Speaking after arriving back in Ingham NQBE chairman, Robert Carey, said the agreement placed an upper ceiling on the project’s EPC price - one which was within NQBE’s budget.
“The EPC contractor now has 10 weeks to further negotiate with suppliers and sub-contractors to drive the EPC price down further,” Mr Carey said
“Under the terms of the agreement, following the 10-week negotiation with suppliers and sub-contractors, a fixed price EPC contract will be signed on or before 31 March 2018, paving the way, subject to finalisation of the financing arrangements, for the project to commence construction after the 2018 wet season.”
“Whilst the project has had its fair share of hurdles and disappointments, the directors and its committed management team have persisted in finding a pathway around the hurdles and the signing of the Deed of Agreement with Jiangsu Jintongling Fluid Machinery Technology Co., Ltd (JTL) in Bangkok late last week represents not only a reward for their hard work, but also a significant turning point for the project.
After a number of false starts and disappointments with other EPC contractors, JTL were chosen because of their manufacturing capability and their vast experience as EPC contractors in the power generation industry in China. JTL is a publicly listed (not State owned) company on the Chinese Stock Exchange and the company’s chairman, Mr Ji, has been personally involved in the negotiations.
“The signing of this agreement sends a very positive message to NQBE’s shareholders, and others, that this project is about to grow wings.”
He thanked NQBE shareholders for their support and patience and said he believed that the company was now in a position to repay that support by delivering a “state of the art” Facility that will deliver not only additional economic benefits but also ultimate control of the asset.
“The NQBE model is absolutely unique for primary production activities, however it is a model that can be certainly duplicated in other sugar growing areas of Australia, once growers in those districts understand what is being achieved in Ingham and see the benefits,” Mr Carey said.
“There is still a lot of work to do, but the agreement reached in Bangkok is a major milestone for the project and allows the NQBE Board to push forward with renewed vigour.”
Mr Carey said the significance of the NQBE project to the Herbert River district and the broader sugar cane farming communities cannot and should not be underestimated.
“This project represents a game changing model for the industry in so far as it uses 100% of the energy available in sugar cane and when the project ultimately includes second generation cellulosic technology, the capacity to increase the production of renewable products become endless.
“The NQBE project is about delivering better revenue outcomes for cane farmers, however, it is also very much about increasing jobs and economic activity in the Herbert River district.
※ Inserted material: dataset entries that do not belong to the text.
(** A flow of a generator with such flags is drawn without a panic. *)
Lemma create_flow_spec self now draws :
  generator_ok self -> now_ok now ->
  exists draws' flow, create_flow self now draws = Some (draws', flow) /\ generated self now flow /\
    time_ok flow.(f_flow_start) /\ time_ok flow.(f_flow_end).
Proof.
  intros (Hs & Hd & _ & _ & Hp & _ & _ & (_ & _ & R1) & (_ & _ & R2) & (_ & _ & R3) & (_ & _ & R4) & _) Hnow.
  unfold create_flow.
  pose proof (random_ip_in_cidr_in _ draws Hs) as Hsrc.
  destruct (random_ip_in_cidr (g_src_cidr self) draws) as [d1 src]. cbn [snd] in Hsrc.
  pose proof (random_ip_in_cidr_in _ d1 Hd) as Hdst.
  destruct (random_ip_in_cidr (g_dst_cidr self) d1) as [d2 dst]. cbn [snd] in Hdst.
  assert (Hlen : 0 < zlen (g_protocols self)) by (destruct (g_protocols self); [done|unfold zlen; cbn; lia]).
  destruct (random_range_spec 0 (zlen (g_protocols self) - 1) d2) as (i & -> & Hi); [lia|]. cbn [mbind option_bind].
  destruct (lookup_lt_is_Some_2 (g_protocols self) (Z.to_nat i)) as [p Ep]; [unfold zlen in *; lia|].
  rewrite Ep. cbn [mbind option_bind].
  set (flags := if p =? IPPROTO_TCP then _ else _).
  assert (Hf : if p =? IPPROTO_TCP then flags.2 ∈ g_tcp_flags self \/ g_tcp_flags self = [] /\ flags.2 = 0 else flags.2 = 0).
  { unfold flags. destruct (p =? IPPROTO_TCP); [|done]. pose proof (choose_spec (g_tcp_flags self) (S d2)) as Hc.
    destruct (choose _ _) as [d [x|]]; cbn in *; [by left|by right]. }
  destruct flags as [d3 flags]. cbn [snd] in Hf.
  destruct (sample_spec _ d3 R1) as (x1 & -> & H1). cbn [mbind option_bind].
  destruct (sample_spec _ (S d3) R2) as (x2 & -> & H2). cbn [mbind option_bind].
  destruct (sample_spec _ (S (S d3)) R3) as (x3 & -> & H3). cbn [mbind option_bind].
  destruct (sample_spec _ (S (S (S d3))) R4) as (x4 & -> & H4). cbn [mbind option_bind].
  destruct (random_range_spec 1000 (60000 - 1) (S (S (S (S d3))))) as (b1 & -> & H5); [lia|]. cbn [mbind option_bind].
  destruct (millis_before now b1 Hnow ltac:(lia)) as (t1 & -> & E1 & T1). cbn [mbind option_bind].
  destruct (random_range_spec 0 (1000 - 1) (S (S (S (S (S d3)))))) as (b2 & -> & H6); [lia|]. cbn [mbind option_bind].
  destruct (millis_before now b2 Hnow ltac:(lia)) as (t2 & -> & E2 & T2). cbn [mbind option_bind].
  eexists _, _. split; [done|]. unfold generated. cbn [f_src_ip f_dst_ip f_protocol f_tcp_flags f_src_port f_dst_port
    f_octets f_packets f_flow_start f_flow_end].
  split; [|by split]. split_and!; try done; try lia. by eapply list_elem_of_lookup_2.
Qed.

Definition sound (self : IpfixGenerator) (now : DateTime) (flow : Flow) : Prop :=
  generated self now flow /\ time_ok flow.(f_flow_start) /\ time_ok flow.(f_flow_end).
(* ===== verification/Readers.v ===== *)
(** [rustflow/src/reader.rs], [pcap_reader.rs] and [async_reader.rs]: flows and
    packets read one at a time.

    What a socket receives, or a capture file holds, is a list, which a reader
    consumes; a read of a socket with nothing more to receive waits, which is
    [None].  A reader keeps the flows of its last datagram that were not asked
    for yet. *)

From Stdlib Require Import ZArith Lia Strings.Byte.
From stdpp Require Import base tactics numbers list gmap.
From S2P Require IpfixEncoder.
From S2P Require Import Prelude Nom Std Crates IERegistry Etherparse Packet CommonFlow Processor ProcessorFlows Source Collect CollectFacts.
#[local] Open Scope Z_scope.
#[local] Abbreviation length := List.length.

(** What one datagram turned out to be. *)
Inductive ReadResult (Pkt : Type) :=
  | ReadPacket (len : Z) (src : IpAddr) (packet : Pkt)
  | ReadParseError (len : Z) (src : IpAddr) (version : option FlowType)
  | ReadTimeout
  | ReadEnd.
Arguments ReadPacket {Pkt}.
Arguments ReadParseError {Pkt}.
Arguments ReadTimeout {Pkt}.
Arguments ReadEnd {Pkt}.

Section readers.
Context `{CR : Crates} {S Pkt : Type} `{PK : !Processor.Packet Pkt} `{PR : !Processor S Pkt}.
Ingham is slowly dying and without a change in attitude and direction, the town will continue in that direction.”
The NQBE Facility will be capable of crushing 3.1 million tonnes of sugar cane annually and export in excess of 550,000 megawatts of renewable power into the National electricity grid, enough to power approximately 28,000 homes.
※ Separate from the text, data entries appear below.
Lemma rows_all rows : Forall (fun row => row <> []) rows ->
  rows_from FieldStart [] [] (concat (record_text <$> rows)) = Some rows.
Proof. induction 1 as [|row rows Hr _ IH]; [done|]. rewrite fmap_cons. cbn [concat]. rewrite record_rows by done. by rewrite IH. Qed.
End CsvStd.

Definition csv_std : CsvText.
Proof.
  refine {| csv_record := CsvStd.record_text; csv_read := CsvStd.rows_from CsvStd.FieldStart [] [] |}.
  intros n rows Hn H _. apply CsvStd.rows_all. eapply Forall_impl; [exact H|]. intros row Hr ->. cbn in Hr. lia.
Defined.

(** ** The octets of messages *)

Module ProstStd.
(** Numbers in groups of seven bits, the least first. *)
Fixpoint put_varint (groups : nat) (n : Z) : bytes :=
  match groups with
  | O => [byte_of n]
  | Datatypes.S groups => if n <? 128 then [byte_of n] else byte_of (128 + n mod 128) :: put_varint groups (n / 128)
  end.

Definition varint (n : Z) : bytes := put_varint (Z.to_nat (Z.log2 n) + 1) n.

Fixpoint read_varint (bs : bytes) : option (Z * bytes) :=
  match bs with
  | [] => None
  | b :: bs =>
      if u8_of b <? 128 then Some (u8_of b, bs)
      else '(n, bs) ← read_varint bs; Some (u8_of b - 128 + 128 * n, bs)
  end.

Inductive Wire := Varint (n : Z) | Octets (bs : bytes).

Definition field_bytes (field : Z * Wire) : bytes :=
  match field with
  | (tag, Varint n) => varint (tag * 8) ++ varint n
  | (tag, Octets bs) => varint (tag * 8 + 2) ++ varint (zlen bs) ++ bs
  end.

Definition fields_bytes (fields : list (Z * Wire)) : bytes := concat (field_bytes <$> fields).

Fixpoint read_fields_fuel (fuel : nat) (bs : bytes) : option (list (Z * Wire)) :=
  match bs, fuel with
  | [], _ => Some []
  | _, O => None
  | _, Datatypes.S fuel =>
      '(key, bs) ← read_varint bs;
      '(n, bs) ← read_varint bs;
      if key mod 8 =? 0 then ((key / 8, Varint n) ::.) <$> read_fields_fuel fuel bs
      else if (key mod 8 =? 2) && (n <=? zlen bs)
      then ((key / 8, Octets (take (Z.to_nat n) bs)) ::.) <$> read_fields_fuel fuel (drop (Z.to_nat n) bs)
      else None
  end.

Definition read_fields (bs : bytes) : option (list (Z * Wire)) := read_fields_fuel (length bs) bs.

Definition wire_ok (field : Z * Wire) : Prop :=
  0 <= field.1 /\ match field.2 with Varint n => 0 <= n | Octets _ => True end.

Lemma read_put_varint groups rest : forall n, 0 <= n < 128 ^ Z.of_nat groups ->
  read_varint (put_varint groups n ++ rest) = Some (n, rest).
Proof.
  induction groups as [|groups IH]; intros n Hn.
  { change (128 ^ Z.of_nat 0) with 1 in Hn. by replace n with 0 by lia. }
  rewrite Nat2Z.inj_succ, Z.pow_succ_r in Hn by lia. cbn [put_varint]. destruct (Z.ltb_spec n 128) as [H|H].
  - cbn [app read_varint]. rewrite u8_of_byte_of, Z.mod_small by lia. by rewrite (proj2 (Z.ltb_lt n 128)) by lia.
  - pose proof (Z.mod_pos_bound n 128 ltac:(lia)). cbn [app read_varint]. rewrite u8_of_byte_of, Z.mod_small by lia.
    rewrite (proj2 (Z.ltb_ge (128 + n mod 128) 128)) by lia.
    rewrite IH by (split; [apply Z.div_pos|apply Z.div_lt_upper_bound]; lia). cbn [mbind option_bind].
    do 2 f_equal. pose proof (Z.div_mod n 128). lia.
Qed.

Lemma varint_read n rest : 0 <= n -> read_varint (varint n ++ rest) = Some (n, rest).
Proof.
  intros Hn. apply read_put_varint. split; [done|]. pose proof (Z.log2_nonneg n).
  destruct (decide (n = 0)) as [->|H0]; [done|]. pose proof (Z.log2_spec n ltac:(lia)).
  rewrite Nat2Z.inj_add, Z2Nat.id by lia. change 128 with (2 ^ 7). rewrite <- Z.pow_mul_r by lia.
  eapply Z.lt_le_trans; [apply H1|]. apply Z.pow_le_mono_r; lia.
Qed.

Lemma varint_nonempty n : exists b bs, varint n = b :: bs.
Proof. unfold varint. rewrite Nat.add_1_r. cbn [put_varint]. by destruct (n <? 128); eexists _, _. Qed.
It will provide approximately 450 jobs during construction and create more than 250 permanent positions in the district when fully operational in 2021.
Mr Carey urged detractors of the project to obtain the facts about the project and its benefits and objectively rethink what it will mean to their business, their families and the district’s future.
“The NQBE Board has spent a lot of time and energy to get this project right and the vision is for a sustainable and viable industry, one that can grow and take advantage of the new technologies that are about to become commercial reality.
“Growers who are not yet involved in the project now have a choice to be part of a game changing journey, or simply sit on the sidelines and watch the industry pass them by.”